§ What the task asks
Produce an exact copy of the lines below, starting at the first and ending with the line containing "0 to 255; [upper]".

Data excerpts

(** * PipeVision: CAD ingestion, classification and geometry export

    A shallow embedding of the processing core of PipeVision
    ([app/processing/dwg_parser.py], [app/processing/exporters.py],
    [app/processing/fbx_exporter.py]) together with the properties its
    specification states about it.

    Conventions of the embedding:
    - a Python [float] is a binary64 number, here Rocq's primitive [float];
      comparisons are the IEEE ones ([nan] compares false with everything);
    - a Python [str] is a [string] whose characters are the code points
      0 to 255; [upper] is [str.upper] on ASCII strings only, and every
      statement that depends on it is restricted to ASCII names
      ([is_ascii]);
    - a [dict] used as a map is a [gmap]; a [dict] whose iteration order
      matters (the keyword table) is an association list in insertion order;
    - [Optional[T]] is [option T]; a function that may raise inside a
      [try ... except] returns [option] and the handler's result is written
      where the source catches;
    - in-place mutation (the classifier writing [suggested_type]) is explicit
      state passing: the function returns the updated list;
    - what the tool-mediated adapter does to the file system and to other
      programs is the list of its calls, in the order it makes them,
      returned next to its result. *)

From Stdlib Require Import ZArith List String Ascii Bool Floats.
From stdpp Require Import gmap strings list fin_maps.

Open Scope string_scope.
Open Scope list_scope.

(* Decimal literals denote the nearest binary64 value, as in Python. *)
Set Warnings "-inexact-float".

(** ** Python builtins used by the code *)

Module Py.

(** [s.isascii()]: every code point is below 128. *)
Fixpoint is_ascii (s : string) : bool :=
  match s with
  | EmptyString => true
  | String c s' => Nat.ltb (nat_of_ascii c) 128 && is_ascii s'
  end.

(** [c.upper()] on one ASCII character. *)
Definition upper_ascii (c : ascii) : ascii :=
  let n := nat_of_ascii c in
  if Nat.leb 97 n && Nat.leb n 122 then ascii_of_nat (n - 32) else c.

(** [s.upper()] for an ASCII [s].  Outside ASCII [str.upper] changes
    characters this function leaves alone and may lengthen the string
    (a sharp s becomes SS), so the result is [s.upper()] only when
    [is_ascii s] holds. *)
Fixpoint upper (s : string) : string :=
  match s with
  | EmptyString => EmptyString
  | String c s' => String (upper_ascii c) (upper s')
  end.

(** [kw in s] on strings: [kw] occurs in [s] as a contiguous substring. *)
Fixpoint str_in (kw s : string) : bool :=
  if String.prefix kw s then true
  else match s with
       | EmptyString => false
       | String _ s' => str_in kw s'
       end.

(** [s.lstrip(c)] for a single character [c]. *)
Fixpoint lstrip (c : ascii) (s : string) : string :=
  match s with
  | String d s' => if Ascii.eqb c d then lstrip c s' else s
  | EmptyString => EmptyString
  end.

(** [s[i:j]] for [0 <= i <= j]. *)
Definition slice (i j : nat) (s : string) : string :=
  String.substring i (j - i) s.

(** [s.replace(old, new)] for a non-empty [old]: every non-overlapping
    occurrence, leftmost first.  [skip] counts the characters of a matched
    occurrence still to be dropped. *)
Fixpoint replace_from (old new s : string) (skip : nat) : string :=
  match s with
  | EmptyString => EmptyString
  | String c s' =>
      match skip with
      | S k => replace_from old new s' k
      | O =>
          if String.prefix old s
          then String.append new (replace_from old new s' (String.length old - 1))
          else String c (replace_from old new s' 0)
      end
  end.

Definition replace (old new s : string) : string := replace_from old new s 0.

(** Truth value of a float: everything but [0.0] and [-0.0] is truthy
    ([nan] included). *)
Definition truthy (x : float) : bool := negb (x =? 0)%float.

(** [x or d] for [x : Optional[float]]. *)
Definition or_float (x : option float) (d : float) : float :=
  match x with
  | Some v => if truthy v then v else d
  | None => d
  end.

(** [x or d] for [x : Optional[str]]. *)
Definition or_str (x : option string) (d : string) : string :=
  match x with
  | Some EmptyString | None => d
  | Some v => v
  end.

(** [any(...)] over a list is [existsb]; [min]/[max] keep the first
    extremal element, comparing with [<] and [>]. *)
Definition py_min (x : float) (l : list float) : float :=
  fold_left (fun m y => if (y <? m)%float then y else m) l x.
Definition py_max (x : float) (l : list float) : float :=
  fold_left (fun m y => if (m <? y)%float then y else m) l x.

End Py.

(** ** The drawing parser ([dwg_parser.py]) *)

Module DwgParser.
Import Py.

Definition point : Type := float * float * float.
Definition pz (p : point) : float := snd p.

(** A value of the free-form [properties] dictionary. *)
Inductive prop_value :=
| PBool (b : bool)
| PNum (x : float).

Record ExtractedEntity := mkEntity {
  handle : string;
  entity_type : string;
  layer : string;
  points : list point;
  properties : list (string * prop_value);
  suggested_type : option string;
  has_depth : bool;
  depth_values : list float
}.

Definition set_suggested_type (e : ExtractedEntity) (t : option string) :=
  {| handle := handle e; entity_type := entity_type e; layer := layer e;
     points := points e; properties := properties e;
     suggested_type := t;
     has_depth := has_depth e; depth_values := depth_values e |}.

(** One entry of [result.layers]. *)
Record Layer := mkLayer {
  name : string;
  color : Z;
  is_on : bool;
  is_frozen : bool;
  linetype : string
}.

(** What the CAD-geometry library hands over for one modelspace entity,
    by the first [isinstance] test of [_extract_single_entity] it passes:
    [Circle] is an entity that passes [isinstance(entity, Circle)] after
    failing the three tests before it (an arc too, where the library derives
    its arc class from its circle class); [Arc] is an entity that reaches
    and passes [isinstance(entity, Arc)].  [Faulty] is an entity whose
    attribute access raises; [Other] is any primitive that passes none of
    the tests. *)
Inductive DxfEntity :=
| Line (h lay : string) (start end_ : point)
| LWPolyline (h lay : string) (xy : list (float * float)) (closed : bool)
| Polyline (h lay : string) (vertices : list point) (is_closed : bool)
| Circle (h lay : string) (center : point) (radius : float)
| Arc (h lay : string) (center : point) (radius start_angle end_angle : float)
| Insert (h lay : string) (block_name : string) (rotation : float)
| Other (h lay : string) (dxftype : string)
| Faulty.

(** The parsed document.  [ucs_rotation] is
    [degrees(atan2(ucsxdir[1], ucsxdir[0]))] when the header carries a
    truthy [$UCSXDIR]; [crs_header] is the first of the three header
    variables present, if any. *)
Record Drawing := mkDrawing {
  dxfversion : string;
  insunits : Z;
  doc_layers : list Layer;
  modelspace : list DxfEntity;
  geodata : option string;
  crs_header : option string;
  ucs_rotation : option float
}.

Record ParseResult := mkResult {
  success : bool;
  filename : string;
  dxf_version : option string;
  units : option string;
  has_crs : bool;
  detected_crs : option string;
  r_has_depth : bool;
  has_rotation : bool;
  rotation_degrees : float;
  layers : list Layer;
  entities : list ExtractedEntity;
  bounds : option (float * float * float * float);
  missing_fields : list string;
  errors : list string
}.

(** The keyword table, in the order the source writes it. *)
Definition ASSET_TYPE_KEYWORDS : list (string * list string) :=
  [ ("sewer",    ["sewer"; "san"; "sanitary"; "ss"; "swr"]);
    ("storm",    ["storm"; "drain"; "sd"; "stm"; "drainage"]);
    ("potable",  ["water"; "potable"; "wtr"; "wm"; "domestic"]);
    ("gas",      ["gas"; "natural"; "ng"; "fuel"]);
    ("electric", ["electric"; "elec"; "power"; "hv"; "lv"; "mv"]);
    ("telecom",  ["telecom"; "telephone"; "tel"; "comm"; "cable"]);
    ("fiber",    ["fiber"; "fibre"; "fo"; "optical"]) ].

§ Response to this exercise
(** * PipeVision: CAD ingestion, classification and geometry export

    A shallow embedding of the processing core of PipeVision
    ([app/processing/dwg_parser.py], [app/processing/exporters.py],
    [app/processing/fbx_exporter.py]) together with the properties its
    specification states about it.

    Conventions of the embedding:
    - a Python [float] is a binary64 number, here Rocq's primitive [float];
      comparisons are the IEEE ones ([nan] compares false with everything);
    - a Python [str] is a [string] whose characters are the code points
      0 to 255; [upper] is [str.upper] on ASCII strings only, and every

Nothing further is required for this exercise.